Preventing, managing and mitigating the impacts of cyber risk – a risk we have ourselves created – is a major challenge for individuals, businesses and nations worldwide.
As technology constantly evolves, we want to take advantage of it to make our lives easier and more successful. The data we provide to organisations we use for social and business purposes are becoming more important, but at the same time the risk increases. This causes problems for individuals at a personal level, but there are also serious knock-on effects for business and society as the trust on which relationships depend is eroded.
Beck observed this, in fact, noting that perceptions of risk can alter the future development of systems, technologies and societal structures themselves.

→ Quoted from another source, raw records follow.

(** X25: the zone that [debug repl] switches to is never empty and never has
    white space around it: a line changes the zone only to the trimmed,
    non-empty argument of a [zone] command, which is the zone it reports. *)
Theorem switched_zone_is_never_blank
    (apiKey api_url zone text : string) (shown : list (list chunk)) (zone' : string) :
  repl_line apiKey api_url zone text = Goes shown zone' ->
  zone' = zone
  \/ (zone' <> EmptyString
      /\ Str.TrimSpace zone' = zone'
      /\ shown = [line ("✅ Switched to zone: " +:+ zone')]).
Proof.
  intros Hline.
  apply repl_line_zone in Hline as [[_ ->]|(rest & Hin & -> & ->)]; [now left|].
  right. split; [|split; [apply TrimSpace_twice | reflexivity]].
  apply (argument_not_blank text "zone" rest).
  now rewrite Hin.
Qed.

Lemma switched_zone_is_never_blank_witness :
  "eu-west" = "eu"
  \/ ("eu-west" <> EmptyString
      /\ Str.TrimSpace "eu-west" = "eu-west"
      /\ [line ("✅ Switched to zone: " +:+ "eu-west")] =
         [line ("✅ Switched to zone: " +:+ "eu-west")]).
Proof.
  apply (switched_zone_is_never_blank "sk_test_0001" EmptyString "eu" " zone   eu-west  ").
  reflexivity.
Defined.

(** X26: [emit] splits what follows it at the first blank: the type printed
    has no blank, and the type, a blank and the data printed make up the
    argument again; without a blank the argument is the type and the data is
    [{}]. *)
Theorem emit_splits_at_the_first_blank (apiKey api_url zone text rest : string) :
  Str.TrimSpace text = "emit " +:+ rest ->
  exists eventType data,
    repl_line apiKey api_url zone text =
      Goes [line ("➡️  Emitting " +:+ eventType +:+ ": " +:+ data)] zone
    /\ ~ occurs_in " " eventType
    /\ (rest = eventType +:+ " " +:+ data
        \/ (rest = eventType /\ data = "{}")).
Proof.
  intros Hin.
  destruct (SplitBlank_spec rest) as [Hno Heq].
  exists (fst (Str.SplitBlank rest)), (default "{}" (snd (Str.SplitBlank rest))).
  split; [|split; [exact Hno|]].
  - unfold repl_line. rewrite Hin.
    change (String.eqb ("emit " +:+ rest) EmptyString) with false.
    change (String.eqb ("emit " +:+ rest) "exit") with false.
    change (String.eqb ("emit " +:+ rest) "quit") with false.
    change (String.eqb ("emit " +:+ rest) "help") with false.
    change (String.eqb ("emit " +:+ rest) "status") with false.
    cbn [orb].
    assert (Str.HasPrefix ("emit " +:+ rest) "emit " = true) as ->
      by (apply prefix_spec; now exists rest).
    change (Strings.from 5 ("emit " +:+ rest)) with rest.
    now destruct (Str.SplitBlank rest).
  - destruct (snd (Str.SplitBlank rest)) as [tail|]; cbn [default]; auto.
Qed.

From a personal point of view, every transaction and interaction you have with organisations involves sharing personal data, such as your name, address and birth date. This is the same when sharing data online, every time you visit a website, search for or buy something, use social media or send an e-mail. Sometimes you share data consciously and deliberately by entering it into a website, for example. Sometimes data is shared less overtly through the ever-present cookies and tracking apps that we all tend to authorise without a second thought.
Sharing data helps makes life easier, more convenient and connected, but the data is still your personal property. The price of it falling into the wrong hands can be very high in physical, financial and psychological terms. This includes limitation of an individual’s rights, discrimination, identity theft or fraud, financial loss, damage to reputation and significant economic or social disadvantage.
Evolution of the risk
As Beck predicted, the evolution of this risk has given rise to an intense preoccupation with discussing, managing and preventing it, largely through the implementation of regulations – such as the European Union’s General Data Protection Regulation (GDPR) – designed to protect individual privacy and hold businesses and organisations that collect personal data to account.
Befitting the risk associated with personal data loss, the punishments are severe – multimillion-pound fines, legal ramifications and reputational damage all have a direct impact on the business’ bottom line. They combine to make the consequences of mis-managing this risk as unacceptable to businesses as having data stolen is to individuals. The aim is to try and restore a balance of trust between individuals and business/society that reduces the risks of data sharing for all involved.
So, in the ever-connected digital world, security risk is inevitable and both customers and businesses are heavily affected. Regulation is one way that society is tackling the issue – creating a “stick” to keep corporations in line. However, Beck has more insight on how the “Risk Society” manages itself, describing the development of “a systematic way of dealing with hazards and insecurities induced and introduced by modernisation itself”.
Reflexivity and monitoring
Beck draws heavily on the concept of reflexivity. This is the idea that, as a society examines itself, it changes itself in the process. Within the social theory of reflexivity sits the idea of monitoring. Monitoring enables us to assess and understand the ways that a new set of practices affect business and people.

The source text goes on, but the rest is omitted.